Abstract
Objective:
To examine the prevalence and characteristics of pregnant women with borderline personality pathology (defined as borderline personality disorder and borderline personality traits) referred to a perinatal consultation-liaison psychiatry service.
Method:
Socio-demographic and clinical data, and diagnoses made according to Diagnostic and Statistical Manual of Mental Disorders (5th ed.) criteria were recorded for all women referred to and seen by the perinatal consultation-liaison psychiatry service over an 18-month period. Data were analysed using descriptive statistics and logistic regression analysis.
Results:
A total of 318 women were seen. The most common diagnoses found were depressive disorder (25.5%) and anxiety disorder (15.1%). Borderline personality disorder was found in 10.1% of women and almost one in five women had two or more borderline personality traits (19.5%). When compared to women with other diagnoses, women with borderline personality pathology had higher rates of unplanned pregnancy, being unpartnered, substance use during pregnancy and higher rates of child safety services involvement as a child or in a previous pregnancy.
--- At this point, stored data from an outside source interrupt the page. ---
(** [handle_forward(packet)].  The test reads [alive_packet], a name that
    is a parameter of [handle_alive] only. *)
Definition handle_forward (packet : value) : M unit :=
  alive_packet <- undeclared "alive_packet" ;;
  receiver_id <- get_prop alive_packet "receiver_id" ;;
  if loose_eq receiver_id SYSTEM_SOCKET_ID then
    modify (fun st =>
              set_mephisto_message_queue
                (mephisto_message_queue st ++ [packet]) st)
  else
    receiver_id <- get_prop packet "receiver_id" ;;
    agent <- gets (fun st =>
                     Obj.get (to_string receiver_id) (agent_id_to_agent st)) ;;
    push_unsent agent packet.

(** The key under which a [provider_details] or [initial_data_send] packet
    looks for its parked HTTP response: [data.request_id], or
    [receiver_id] when that is [undefined]. *)
Definition correlation_key (packet : value) : M value :=
  data <- get_prop packet "data" ;;
  request_id <- get_prop data "request_id" ;;
  if is_undefined request_id then get_prop packet "receiver_id"
  else ret request_id.

(** The branch of the message handler that resolves a parked response. *)
Definition resolve_provider_request (packet : value) : M unit :=
  request_id <- correlation_key packet ;;
  res_obj <- gets (fun st =>
                     Obj.get (to_string request_id)
                       (pending_provider_requests st)) ;;
  match res_obj with
  | None => throw (TypeError "Cannot read property 'json' of undefined")
  | Some res => emit (res_json res packet)
  end ;;
  modify (fun st =>
            set_pending_provider_requests
              (Obj.delete (to_string request_id)
                 (pending_provider_requests st)) st).

(** The body of the [try] block of the message handler. *)
Definition route (env : SocketEnv) (socket : Socket) (raw : message)
  : M unit :=
  packet <- JSON_parse raw ;;
  emit (console_log (LogValue packet)) ;;
  packet_type <- get_prop packet "packet_type" ;;
  if loose_eq packet_type PACKET_TYPE_REQUEST_AGENT_STATUS then
    handle_get_agent_status packet
  else if loose_eq packet_type PACKET_TYPE_AGENT_ACTION then
    handle_forward packet
  else if loose_eq packet_type PACKET_TYPE_ALIVE then
    handle_alive env socket packet
  else if loose_eq packet_type PACKET_TYPE_PROVIDER_DETAILS
          || loose_eq packet_type PACKET_TYPE_INIT_DATA then
    resolve_provider_request packet
  else ret tt.

(** [socket.on('message', ...)]: whatever the body throws is caught and
    logged. *)
Definition on_message (env : SocketEnv) (socket : Socket) (raw : message)
  : M unit :=
  try_catch (route env socket raw)
    (fun error =>
       emit (console_log (LogText "Transient error on message")) ;;
       emit (console_log (LogError error))).

Definition on_connection (socket : Socket) : M unit :=
  emit (console_log (LogText "Client connected")).

Definition on_disconnect (env : SocketEnv) (socket : Socket) : M unit :=
  emit (console_log (LogText "disconnected")) ;;
  agent <- gets (fun st =>
                   Obj.get (to_string (id (env socket)))
                     (socket_id_to_agent st)) ;;
  ret tt.
(** * Verification of [common/schedulers/slurm_commands.py]

    A shallow embedding of the Slurm command layer of
    aws-parallelcluster-node: the node-range batcher, the update command
    builder, the partition operations and the [scontrol] output parser,
    followed by the properties proved about them.

    Python values are modelled as follows: [str] as [string] (ASCII text),
    [list] as [list], [dict] as [gmap], [None]-or-value as [option].
    Exceptions and side effects (external commands, [time.sleep], logging,
    the singleton cache) are threaded through an explicit state-and-error
    monad. *)

From Stdlib Require Import ZArith Ascii String List Lia Bool.
From stdpp Require Import base option list strings gmap.

Local Open Scope Z_scope.

(** ** Python's [str] operations used by the module *)

Module Py.

(** Characters the module's literals need and that have no printable
    spelling inside a Rocq string. *)
Definition LF : ascii := "010"%char.
Definition CR : ascii := "013"%char.
Definition DQUOTE : string := String "034"%char EmptyString.

(** Prepends a character to the first piece of a split. *)
Definition cons_head (c : ascii) (l : list string) : list string :=
  match l with
  | [] => [String c EmptyString]
  | t :: ts => String c t :: ts
  end.

(** [sep.join(l)] *)
Fixpoint join (sep : string) (l : list string) : string :=
  match l with
  | [] => EmptyString
  | [t] => t
  | t :: ts => t +:+ sep +:+ join sep ts
  end.

(** [s.startswith(p)] *)
Fixpoint startswith (p s : string) : bool :=
  match p, s with
  | EmptyString, _ => true
  | String a p', String b s' => if decide (a = b) then startswith p' s' else false
  | String _ _, EmptyString => false
  end.

(** [s.split(sep)] for a non-empty separator: the pieces between the
    non-overlapping occurrences of [sep], scanned left to right.  [skip]
    counts the characters of a matched separator still to be dropped. *)
Fixpoint split_go (sep : string) (skip : nat) (s : string) : list string :=
  match s with
  | EmptyString => [EmptyString]
  | String c s' =>
      match skip with
      | S k => split_go sep k s'
      | O =>
          if startswith sep s
          then EmptyString :: split_go sep (Nat.pred (String.length sep)) s'
          else cons_head c (split_go sep O s')
      end
  end.

Definition split (sep s : string) : list string := split_go sep O s.

(** Line boundaries of [str.splitlines] in the ASCII range:
    LF, VT, FF, CR, FS, GS, RS (CR LF counts as one boundary). *)
Definition is_linebreak (c : ascii) : bool :=
  match c with
  | "010" | "011" | "012" | "013" | "028" | "029" | "030" => true
  | _ => false
  end%char.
Over 40% of women with borderline personality pathology were referred to child safety services in the current pregnancy and a diagnosis of borderline personality pathology increased the risk of child safety services involvement by almost sixfold (odds ratio: 5.5; 95% confidence interval = [1.50, 20.17]).
Conclusion:
The prevalence of borderline personality pathology in antenatal women identified at antenatal screening and the recognition that women with borderline personality pathology are ‘high-risk’ caregivers argue for borderline personality pathology to be recognised as a high priority for investment in service development.
Introduction
Over the past two decades, there has been increasing recognition of the importance of the perinatal period and infancy for development of neurological and psychological capacities and for functioning in later life. The quality of the caregiver–infant relationship and interactions within this context, as well as presence or absence of adverse influences in utero, are critically important in determining neurological, psychological and social development and long-term mental well-being (Dvir et al., 2014; Newman et al., 2016; Schore, 1996). It is well recognised that distortions of early experiences, such as insecure or disorganised attachment, insensitive interactions, neglect and trauma, may adversely impact development (Lyons-Ruth et al., 1993). Particular interest has focused on disorganised infant attachment, which may develop as a result of frightening, frightened and dissociative parental behaviours, repeated absences or maltreatment (Granqvist et al., 2017).
Attachment research is exploring a model of ‘transgenerational transmission’ of attachment disturbance in which parents who have experienced early adversity may develop difficulties with respect to recognising and responding to their infant’s needs and are therefore at risk of repeating parenting disturbances (Holmes, 1999; Newman and Stevenson, 2005, 2008). This transgenerational framework has contributed to current understanding about the repetition of dysfunctional relationship patterns, such as child abuse and disturbances of attachment across generations (Berthelot et al., 2015; Newcomb and Locke, 2001), and has broadened the understanding of early difficulties in parenting.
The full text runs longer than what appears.